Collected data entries
Segment Open
(* ===== verification/TbRange.v ===== *)
(** * Writes to pages with code

    [tb_invalidate_phys_page_range] ends the life of exactly the blocks of a page that
    overlap a range, and does not return into a block that it invalidated. *)

From S2P Require Import Prelude QtraceDefs TlbLoad IContext TbState TbPages Tlb TbCache TbLogic TbLinks TbInv TbJumps TbInvalidate TlbInv TbGen TbLinkPage TbGenCode TbFind TbBitmap.

Section Range.
Context {machine : Machine} {mapping : Mapping} {translator : Translator} (G : code_gen).
Context (HM : machine_ok) (HG : gen_ok G) (HT : translator_ok).

(** ** One block *)

(** What a processor keeps while blocks are invalidated. *)
Definition cpu_view (c : CPUState) :=
  (cpu_tlb c, c.(current_tb), c.(interrupt_request), c.(mem_io_pc), c.(mem_io_vaddr)).

Record gone (L : nat -> Prop) (J : tagged -> option nat) (t : nat) (s s' : cache) : Prop := {
  gn_inv : full_inv G s' (without L t) (jumps_without J t);
  gn_core : unch Core s s';
  gn_tables : unch Tables s s';
  gn_memory : unch Memory s s';
  gn_pages : forall p l, page_index p -> chain (pnext s) (page_of s p).(first_tb) l None ->
    chain (pnext s') (page_of s' p).(first_tb) (filter (fun x => x.1 <> t) l) None;
  gn_cpus : cpu_view <$> s'.(cpus) = cpu_view <$> s.(cpus);
  gn_code : code_kept L s s'
}.

Lemma tlbs_ok_cpus s s' : cpu_tlb <$> s'.(cpus) = cpu_tlb <$> s.(cpus) -> s'.(phys_dirty) = s.(phys_dirty) -> tlbs_ok s -> tlbs_ok s'.
Proof.
  intros E Ed T k c Hk. assert ((cpu_tlb <$> s'.(cpus)) !! k = Some (cpu_tlb c)) as H by by rewrite list_lookup_fmap, Hk.
  rewrite E, list_lookup_fmap in H. destruct (s.(cpus) !! k) as [c0|] eqn:E0; [|done]. injection H as H1 H2 H3 H4 H5.
  intros m i Hi. rewrite Ed, <- H1, <- H2, <- H5. by apply (T k c0).
Qed.

Lemma view_tlb s s' : cpu_view <$> s'.(cpus) = cpu_view <$> s.(cpus) -> cpu_tlb <$> s'.(cpus) = cpu_tlb <$> s.(cpus).
Proof. exact (fmap_factor cpu_view (fun x => x.1.1.1.1) s.(cpus) s'.(cpus)). Qed.

Lemma drop_jmp_cache_view h t c : cpu_view (drop_jmp_cache h t c) = cpu_view c.
Proof. unfold drop_jmp_cache. by case_bool_decide. Qed.

Lemma drop_jmp_cache_sub h t c k u : (drop_jmp_cache h t c).(tb_jmp_cache) !! k = Some u -> c.(tb_jmp_cache) !! k = Some u.
Proof. unfold drop_jmp_cache. case_bool_decide; [|done]. cbn. by intros [_ ?]%lookup_delete_Some. Qed.

Lemma full_retired L J t s s' : full_inv G s L J -> retired G L J t s s' -> full_inv G s' (without L t) (jumps_without J t).
Proof.
  intros [I T C F] [R1 R2 R3 [R4 R4'] R5 R6 R7 _]. split; [done| | |].
  - apply (tlbs_ok_cpus s); [|done|done]. rewrite R7, <- list_fmap_compose. apply list_fmap_ext. intros k c _.
    exact (f_equal (fun v => v.1.1.1.1) (drop_jmp_cache_view (hash_of_pc s t) t c)).
  - intros x p Hx. rewrite R4. apply (C x). rewrite (page_on_core s s') in Hx by done. destruct Hx as [[HL _] Hx]. by split.
  - revert F. apply caches_fit_frame. intros n c h u Hc Hu. split; [|apply R2]. rewrite R7, list_lookup_fmap in Hc.
    apply fmap_Some in Hc as (c0 & Hc0 & ->). exists c0. split; [done|]. by eapply drop_jmp_cache_sub.
Qed.

(** A processor is changed outside of its jump cache and its TLB. *)
Lemma full_inv_cpu s n c f L J :
  full_inv G s L J -> s.(cpus) !! n = Some c -> (f c).(tb_jmp_cache) = c.(tb_jmp_cache) -> cpu_tlb (f c) = cpu_tlb c ->
  full_inv G (set_cpus (<[n := f c]> s.(cpus)) s) L J.
Proof.
  intros [I T C F] Hc H1 H2.
  assert (unch Caches s (set_cpus (<[n := f c]> s.(cpus)) s)) as Hca.
  { cbn [unch cpus set_cpus]. rewrite list_fmap_insert, H1. apply list_insert_id. by rewrite list_lookup_fmap, Hc. }
  split; [| |exact C|by apply (caches_fit_unch s); [|apply (unch_refl Core s)|]].
  - apply (cache_inv_frame G s); [|done]. intros k K1 K2 K3. destruct k; try done; try (intros q Hq; exact Hq); try (apply (unch_refl _ s)).
  - apply (tlbs_ok_cpus s); [|done|done]. cbn [cpus set_cpus]. rewrite list_fmap_insert, H2. apply list_insert_id.
    by rewrite list_lookup_fmap, Hc.
Qed.

(** An invalidation between two changes of the processor. *)
Lemma gone_intro L J t s n c0 c2 f g s2 (s1 := set_cpus (<[n := f c0]> s.(cpus)) s) (s3 := set_cpus (<[n := g c2]> s2.(cpus)) s2) :
  full_inv G s L J -> s.(cpus) !! n = Some c0 -> full_inv G s1 L J -> retired G L J t s1 s2 -> s2.(cpus) !! n = Some c2 ->
  (g c2).(tb_jmp_cache) = c2.(tb_jmp_cache) -> cpu_tlb (g c2) = cpu_tlb c2 -> cpu_view (g c2) = cpu_view c0 ->
  gone L J t s s3.
Proof.
  intros I Hc0 I1 R Hc2 H1 H2 H3. pose proof (full_retired L J t s1 s2 I1 R) as F. destruct R as [R1 R2 R3 R4 R5 R6 R7 R8].
  split; [by apply full_inv_cpu|exact R2|exact R3|exact R4|exact R6| |exact R8]. cbn [cpus s3 set_cpus]. rewrite list_fmap_insert, H3, R7, <- list_fmap_compose.
  rewrite (list_fmap_ext (cpu_view ∘ drop_jmp_cache _ t) cpu_view) by (intros k c _; apply drop_jmp_cache_view).
  cbn [cpus s1 set_cpus]. rewrite list_fmap_insert, list_insert_insert_eq. apply list_insert_id. by rewrite list_lookup_fmap, Hc0.
Qed.
(* ===== verification/TbPhys.v ===== *)
(** * Blocks and physical memory

    Which bytes of physical memory a block was translated from, and what the
    invalidation of ranges of memory means for them. *)

From S2P Require Import Prelude QtraceDefs TlbLoad IContext TbState TbPages Tlb TbCache TbLogic TbLinks TbInv TbJumps TbInvalidate TlbInv TbGen TbLinkPage TbGenCode TbBitmap TbRange.

(** ** The code of a block *)

(** The bytes in its first or second page, and all bytes. *)
Definition part_addr (tb : TranslationBlock) (n : nat) (a : Z) : Prop :=
  at2 n tb.(page_addr) + (code_in_page tb n).1 <= a < at2 n tb.(page_addr) + (code_in_page tb n).2.
Definition code_addr (tb : TranslationBlock) (a : Z) : Prop := exists n, uses_page tb n /\ part_addr tb n a.

Lemma part_page tb n a : block_ok tb -> uses_page tb n -> part_addr tb n a -> page_number a = page_of_code tb n.
Proof.
  intros Hb Hu Ha. pose proof (code_in_page_bound tb n Hb) as Hc. pose proof (page_ok_of_number _ (used_page_ok tb n Hb Hu)) as E.
  unfold part_addr, page_of_code in *. rewrite page_number_eq. set (p := page_number _) in *. change TARGET_PAGE_SIZE with 4096 in *.
  symmetry. apply (Z.div_unique _ _ _ (a - p * 4096)); lia.
Qed.

Lemma in_range_iff s t n start last :
  start < last -> block_ok (tb_at s t) -> uses_page (tb_at s t) n -> page_of_code (tb_at s t) n = page_number start ->
  in_range s start last (t, n) = true <-> exists a, start <= a < last /\ part_addr (tb_at s t) n a.
Proof.
  intros Hlt Hb Hu Hp. pose proof (code_in_page_bound _ n Hb) as Hc. pose proof (used_page_ok _ n Hb Hu) as Hok.
  pose proof (page_ok_of_number _ Hok) as E. fold (page_of_code (tb_at s t) n) in E. rewrite Hp, page_number_eq in E.
  pose proof (Z.div_mod start TARGET_PAGE_SIZE ltac:(done)) as Ds. pose proof (Z.mod_pos_bound start TARGET_PAGE_SIZE ltac:(done)) as Ms.
  destruct Hok as [Hin _]. pose proof (bo_size _ Hb) as Hsz. unfold in_range, part_addr, tb_range, code_in_page in *. cbn [fst snd].
  pose proof (page_offset_bound (tb_at s t).(tb_pc)) as Ho. pose proof (page_offset_bound (u64 ((tb_at s t).(tb_pc) + (tb_at s t).(tb_size)))) as Ho'.
  unfold in_u in Hin. change TARGET_PAGE_SIZE with 4096 in *.
  destruct Hu as [->|[-> _]]; cbn [Nat.eqb at2 fst snd] in *; rewrite negb_true_iff, orb_false_iff, !Z.leb_gt.
  - rewrite !(wrap_id 64) by (unfold in_u; rewrite ?wrap_id by (unfold in_u; lia); lia).
    set (o := page_offset (tb_at s t).(tb_pc)) in *. destruct (Z.ltb_spec 4096 (o + (tb_at s t).(tb_size))).
    + split; [intros [H1 H2]; exists (Z.max start ((tb_at s t).(page_addr).1 + o)); lia|intros (a & H1 & H2); lia].
    + split; [intros [H1 H2]; exists (Z.max start ((tb_at s t).(page_addr).1 + o)); lia|intros (a & H1 & H2); lia].
  - set (o := page_offset (u64 _)) in *. rewrite (wrap_id 64) by (unfold in_u; lia).
    split; [intros [H1 H2]; exists (Z.max start (tb_at s t).(page_addr).2); lia|intros (a & H1 & H2); lia].
Qed.
(* ===== verification/TbExample.v ===== *)
(** * A small machine

    One processor, sixteen pages of RAM, a page table in the last of them, and a
    translator that gives every block sixteen bytes of guest code and two exits, and puts
    the first byte of the guest code in front of the host code: an instance of the
    parameters of the translation cache on which its operations can be evaluated.  The
    page table has a byte for each page, which is the distance to its physical page; in
    the states below all are 0. *)

From S2P Require Import Prelude QtraceDefs TlbLoad IContext TbState TbPages Tlb TbCache TbStore TbLogic TbLinks TbInv TbJumps TbInvalidate TlbInv TbGen TbLinkPage TbGenCode TbFind TbFlush TbBitmap TbRange TbPhys TbWrite TbStoreInv.

Definition small_ram : RAMBlock := mkBlock 0x100000 0 0x10000.
Definition in_small_ram (a : Z) : bool := (0 <=? a) && (a <? 0x10000).

Definition small_machine : Machine := {|
  ram_blocks := [small_ram];
  section_for_iotlb paddr :=
    if in_small_ram paddr then (mkSection true false false 0 4, Z.land paddr TARGET_PAGE_MASK, TARGET_PAGE_SIZE)
    else (mkSection false false false 0 0, 0, TARGET_PAGE_SIZE);
  rom_device _ := false;
  cpu_mmu_index _ _ := 0;
  page_walk env a _ _ s :=
    if in_small_ram a && (env =? 0)%nat
    then Some (Z.land (u16 (a + TARGET_PAGE_SIZE * s.(host_mem) (0x10f000 + page_number a))) TARGET_PAGE_MASK, 7, TARGET_PAGE_SIZE)
    else None
|}.
Definition small_mapping : Mapping := {| phys_map _ v := v |}.
(** Page 2 is mapped to page 1, as page 1 is. *)
Definition alias_mapping : Mapping := {| phys_map n v := if (n =? 0)%nat && (v =? 0x2000) then 0x1000 else v |}.
Definition small_translator : Translator := {|
  generate _ tb s :=
    Some (mkGenerated 16 (u8 (s.(host_mem) (0x100000 + tb.(tb_pc))) :: replicate 23 0x90) (Some (4, 8), Some (12, 16)) [] 4);
  restored _ tb _ _ := (u64 tb.(tb_pc), tb.(tb_cs_base), tb.(tb_flags))
|}.
Definition small_devices : Devices := {| device_write _ _ _ _ _ := mret tt |}.
Definition small_gen : code_gen := mkGen 0x40000000 (TCG_MAX_OP_SIZE * OPC_BUF_SIZE + 4096) 4096 4.

Definition small_cpu : CPUState :=
  mkCpu ∅ None 0 false 0 0 (fun _ _ => s_cputlb_empty_entry) (fun _ _ => 0) (u64 (-1)) 0 [].
Definition start_with (m : Z -> Z) : cache :=
  mkCache (replicate 4 dummy_tb) 0 ∅ 0 0 false 0x40000000 (empty_table L1_LEVEL) (fun _ => 0) [small_cpu] (Some 0%nat)
    (fun _ => 0xff) m.
Definition small_start : cache := start_with (fun _ => 0).

#[local] Existing Instances small_machine small_translator small_devices.

Lemma small_ram_host r p : ram_host r p <-> 0 <= r < 0x10000 /\ p = 0x100000 + r.
Proof.
  unfold ram_host, block_has. cbn [ram_blocks small_machine]. split.
  - intros (b & Hb & H & ->). apply list_elem_of_singleton in Hb as ->. cbn [small_ram block_offset block_length block_host] in *. lia.
  - intros [H ->]. exists small_ram. split; [by left|]. cbn [small_ram block_offset block_length block_host]. lia.
Qed.

Lemma small_page a : in_small_ram a = true -> 0 <= Z.land a TARGET_PAGE_MASK /\ Z.land a TARGET_PAGE_MASK + 4096 <= 0x10000.
Proof.
  unfold in_small_ram. intros [H1 H2]%andb_prop. rewrite page_mask_eq. change TARGET_PAGE_SIZE with 4096.
  apply Z.leb_le in H1. apply Z.ltb_lt in H2. pose proof (Z.div_mod a 4096). pose proof (Z.mod_pos_bound a 4096). lia.
Qed.

Lemma small_machine_ok : machine_ok.
Proof.
  split.
  - intros b Hb. apply list_elem_of_singleton in Hb as ->. unfold aligned. cbn [small_ram block_host block_offset block_length]. by repeat split.
  - intros b b' a Hb Hb' _ _. apply list_elem_of_singleton in Hb as ->. by apply list_elem_of_singleton in Hb' as ->.
  - intros b b' a Hb Hb' _ _. apply list_elem_of_singleton in Hb as ->. by apply list_elem_of_singleton in Hb' as ->.
  - intros env a acc m s paddr prot size E. cbn [page_walk small_machine] in E.
    destruct (in_small_ram a && _); [|done]. simplify_eq. repeat split; try done. apply aligned_mask.
  - intros paddr sec xlat sz E. cbn [section_for_iotlb small_machine] in E. destruct (in_small_ram paddr) eqn:Ep; simplify_eq.
    + pose proof (small_page paddr Ep). repeat split; try done; [apply aligned_mask|lia|].
      exists small_ram. split; [by left|]. cbn [is_ram mr_ram_addr small_ram block_offset block_length].
      change (Z.land 0 TARGET_PAGE_MASK) with 0. change TARGET_PAGE_SIZE with 4096. lia.
    + split; [done|]. split; [done|]. split; [done|]. split; [done|]. split; [done|]. by intros [?|?].
  - done.
Qed.

Lemma small_gen_ok : gen_ok small_gen.
Proof. by split. Qed.

Lemma small_translator_ok : translator_ok.
Proof.
  intros env tb s g E. cbn [generate small_translator] in E. simplify_eq. split; cbn [gen_size gen_exits fst snd]; try done.
  - intros e E. by simplify_eq.
  - intros e E. by simplify_eq.
  - intros e1 e2 E. simplify_eq. by left.
Qed.

Lemma small_restored_ok : restored_ok.
Proof.
  intros n tb a s pc cs fl E Hs. cbn [restored small_translator] in E. simplify_eq. exists 0. split; [lia|]. by rewrite Z.add_0_r.
Qed.

Lemma small_walks m : (forall k, 0 <= k < 16 -> m (0x10f000 + k) = 0) -> walks (mapping := small_mapping) m.
Proof.
  intros H n a acc mode s paddr prot size <- E. cbn [page_walk small_machine] in E. destruct (in_small_ram a && _) eqn:Ea; [|done].
  apply andb_prop in Ea as [Ea _].
  unfold in_small_ram in Ea. apply andb_prop in Ea as [H1%Z.leb_le H2%Z.ltb_lt].
  rewrite H in E by (rewrite page_number_eq; change TARGET_PAGE_SIZE with 4096; split; [apply Z.div_pos; lia|apply Z.div_lt_upper_bound; lia]).
  rewrite Z.mul_0_r, Z.add_0_r, wrap_id in E by (unfold in_u; lia). by simplify_eq.
Qed.

Lemma alias_walks m : m 0x10f002 = 15 -> (forall k, 0 <= k < 16 -> k <> 2 -> m (0x10f000 + k) = 0) -> walks (mapping := alias_mapping) m.
Proof.
  intros H2 H n a acc mode s paddr prot size <- E. cbn [page_walk small_machine] in E. destruct (in_small_ram a && _) eqn:Ea; [|done].
  apply andb_prop in Ea as [Ea ->%Nat.eqb_eq].
  unfold in_small_ram in Ea. apply andb_prop in Ea as [H1%Z.leb_le H3%Z.ltb_lt]. cbn [phys_map alias_mapping Nat.eqb andb].
  assert (Z.land a TARGET_PAGE_MASK = page_number a * 4096) as Ep.
  { rewrite page_mask_eq, page_number_eq. change TARGET_PAGE_SIZE with 4096. pose proof (Z.div_mod a 4096). lia. }
  assert (0 <= page_number a < 16) as Hb by (rewrite page_number_eq; change TARGET_PAGE_SIZE with 4096; split; [apply Z.div_pos; lia|apply Z.div_lt_upper_bound; lia]).
  destruct (Z.eqb_spec (Z.land a TARGET_PAGE_MASK) 0x2000) as [E2|E2].
  - assert (page_number a = 2) as Ea by lia. rewrite Ea in E. change (0x10f000 + 2) with 0x10f002 in E. rewrite H2 in E. rewrite page_mask_eq in E2.
    change TARGET_PAGE_SIZE with 4096 in *. pose proof (Z.mod_pos_bound a 4096 ltac:(done)) as Hm.
    assert (u16 (a + 4096 * 15) = 0x1000 + a mod 4096) as Eu by (symmetry; apply (Z.mod_unique _ _ 1); [change (2 ^ 16) with 65536; lia|change (2 ^ 16) with 65536; lia]).
    rewrite Eu, page_mask_eq in E. change TARGET_PAGE_SIZE with 4096 in E. rewrite Z.add_mod, Z.mod_mod in E by done.
    change (0x1000 mod 4096) with 0 in E. rewrite Z.add_0_l, Z.mod_mod in E by done. replace (0x1000 + a mod 4096 - a mod 4096) with 0x1000 in E by lia. by simplify_eq.
  - rewrite H in E by lia. rewrite Z.mul_0_r, Z.add_0_r, wrap_id in E by (unfold in_u; lia). by simplify_eq.
Qed.

Section Start.
Context {mapping : Mapping}.

Lemma start_full_inv m : full_inv small_gen (start_with m) (fun _ => False) (fun _ => None).
Proof.
  apply (empty_inv small_gen small_gen_ok); try done.
  - intros c Hc. by apply list_elem_of_singleton in Hc as ->.
  - intros c Hc. cbn in Hc. simplify_eq. cbn. lia.
  - intros n c Hc. destruct n as [|n]; [|done]. cbn in Hc. simplify_eq. intros mo i _. apply empty_entry_ok.
Qed.
End Start.

(** ** States with blocks *)

Definition after {A} (m : cm A) (s : cache) : cache := match m s with Ok (_, s') => s' | Err _ => s end.

Definition outcome {A} (m : cm A) (s : cache) : res (option A) := match m s with Ok (o, _) => Ok o | Err e => Err e end.

Lemma after_returns {A} (m : cm A) s a : outcome m s = Ok (Some a) -> m s = Ok (Some a, after m s).
Proof. unfold outcome, after. destruct (m s) as [[o s']|e]; congruence. Qed.

(** Two blocks, the first of which spans two pages. *)
Definition small_one : cache := after (tb_find_fast small_gen 0 0x1ff8 0 0) small_start.
Definition small_two : cache := after (tb_find_fast small_gen 0 0x3000 0 0) small_one.

Section Find.
Context {mapping : Mapping}.

Lemma small_find_inv s pc :
  (exists L J, full_inv small_gen s L J) -> has_env s 0 -> walks s.(host_mem) -> in_u 64 pc ->
  exists L J, full_inv small_gen (after (tb_find_fast small_gen 0 pc 0 0) s) L J.
Proof.
  intros (L & J & I) He Hw Hpc. set (P := fun s' => exists L J, full_inv small_gen s' L J).
  pose proof (wpc_tb_find_fast small_gen small_machine_ok small_gen_ok small_translator_ok (mkExits P (fun _ => True)) s L J 0 pc 0 0
    (fun _ => P) I He Hw Hpc (fun _ => Logic.I)) as W.
  unfold wpc in W. unfold after. destruct (tb_find_fast _ _ _ _ _ s) as [[[t|] s']|e]; [apply W| apply W|by exists L, J]; by intros; exists L', J'.
Qed.
End Find.

(** A block in a hash list is live. *)
Lemma hash_head_live G s L J h t : cache_inv G s L J -> s.(tb_phys_hash) !! h = Some t -> L t.
Proof.
  intros I E. destruct (li_lists _ _ _ (ci_hash _ _ _ _ I) h Logic.I) as (l & Hc & Hm). cbn [ls_head hash_lists] in Hc.
  rewrite E in Hc. destruct l as [|u l]; [done|]. destruct Hc as [Hu _]. injection Hu as ->. apply (Hm u). by left.
Qed.

#[local] Existing Instance small_mapping.

Lemma small_two_inv : exists L J, full_inv small_gen small_two L J /\ pages_apart small_two L /\ forall t, L t <-> (t < 2)%nat.
Proof.
  destruct (small_find_inv small_one 0x3000) as (L & J & I); [|by apply lookup_lt_is_Some_2; vm_compute; lia|by apply small_walks; vm_compute|done|].
  { apply small_find_inv; [|by eexists|by apply small_walks|done]. eexists _, _. apply start_full_inv. }
  fold small_two in I. exists L, J. pose proof (fi_cache _ _ _ _ I) as C. split; [done|].
  assert (forall t, L t <-> (t < 2)%nat) as HL.
  { intros t. split.
    - intros Ht. pose proof (ly_live _ _ _ (ci_layout _ _ _ _ C) t Ht) as H. by replace (nb_tbs small_two) with 2%nat in H by by vm_compute.
    - intros Ht. destruct t as [|[|t]]; [| |lia].
      + apply (hash_head_live _ _ _ _ 2046 0 C). by vm_compute.
      + apply (hash_head_live _ _ _ _ 3072 1 C). by vm_compute. }
  split; [|done]. intros t Ht%HL. destruct t as [|[|t]]; [by vm_compute|by vm_compute|lia].
Qed.

(** ** A block that is in the list of a page twice *)

Definition alias_one : cache := after (tb_find_fast small_gen 0 0x1ff8 0 0) (start_with (fun p => if p =? 0x10f002 then 15 else 0)).

Lemma alias_one_inv : exists L J, full_inv (mapping := alias_mapping) small_gen alias_one L J /\ L 0%nat.
Proof.
  destruct (small_find_inv (mapping := alias_mapping) (start_with (fun p => if p =? 0x10f002 then 15 else 0)) 0x1ff8) as (L & J & I).
  - eexists _, _. apply start_full_inv.
  - by eexists.
  - apply alias_walks; [done|]. intros k Hk Hne. cbn [host_mem start_with]. case_match eqn:E; [|done]. apply Z.eqb_eq in E. lia.
  - done.
  - exists L, J. split; [done|]. apply (hash_head_live _ _ _ _ 2046 0 (fi_cache _ _ _ _ I)). by vm_compute.
Qed.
Segment Closed
The reply should consist solely of the lines above from the one that has "by intros [?|?]." through the one that has "apply andb_prop in Ea as [Ea ->%Nat.eqb_eq].", reproduced exactly.

Output for this exercise
    + split; [done|]. split; [done|]. split; [done|]. split; [done|]. split; [done|]. by intros [?|?].
  - done.
Qed.

Lemma small_gen_ok : gen_ok small_gen.
Proof. by split. Qed.

Lemma small_translator_ok : translator_ok.
Proof.
  intros env tb s g E. cbn [generate small_translator] in E. simplify_eq. split; cbn [gen_size gen_exits fst snd]; try done.
  - intros e E. by simplify_eq.
  - intros e E. by simplify_eq.
  - intros e1 e2 E. simplify_eq. by left.
Qed.

Lemma small_restored_ok : restored_ok.
Proof.
  intros n tb a s pc cs fl E Hs. cbn [restored small_translator] in E. simplify_eq. exists 0. split; [lia|]. by rewrite Z.add_0_r.
Qed.

Lemma small_walks m : (forall k, 0 <= k < 16 -> m (0x10f000 + k) = 0) -> walks (mapping := small_mapping) m.
Proof.
  intros H n a acc mode s paddr prot size <- E. cbn [page_walk small_machine] in E. destruct (in_small_ram a && _) eqn:Ea; [|done].
  apply andb_prop in Ea as [Ea _].
  unfold in_small_ram in Ea. apply andb_prop in Ea as [H1%Z.leb_le H2%Z.ltb_lt].
  rewrite H in E by (rewrite page_number_eq; change TARGET_PAGE_SIZE with 4096; split; [apply Z.div_pos; lia|apply Z.div_lt_upper_bound; lia]).
  rewrite Z.mul_0_r, Z.add_0_r, wrap_id in E by (unfold in_u; lia). by simplify_eq.
Qed.

Lemma alias_walks m : m 0x10f002 = 15 -> (forall k, 0 <= k < 16 -> k <> 2 -> m (0x10f000 + k) = 0) -> walks (mapping := alias_mapping) m.
Proof.
  intros H2 H n a acc mode s paddr prot size <- E. cbn [page_walk small_machine] in E. destruct (in_small_ram a && _) eqn:Ea; [|done].
  apply andb_prop in Ea as [Ea ->%Nat.eqb_eq].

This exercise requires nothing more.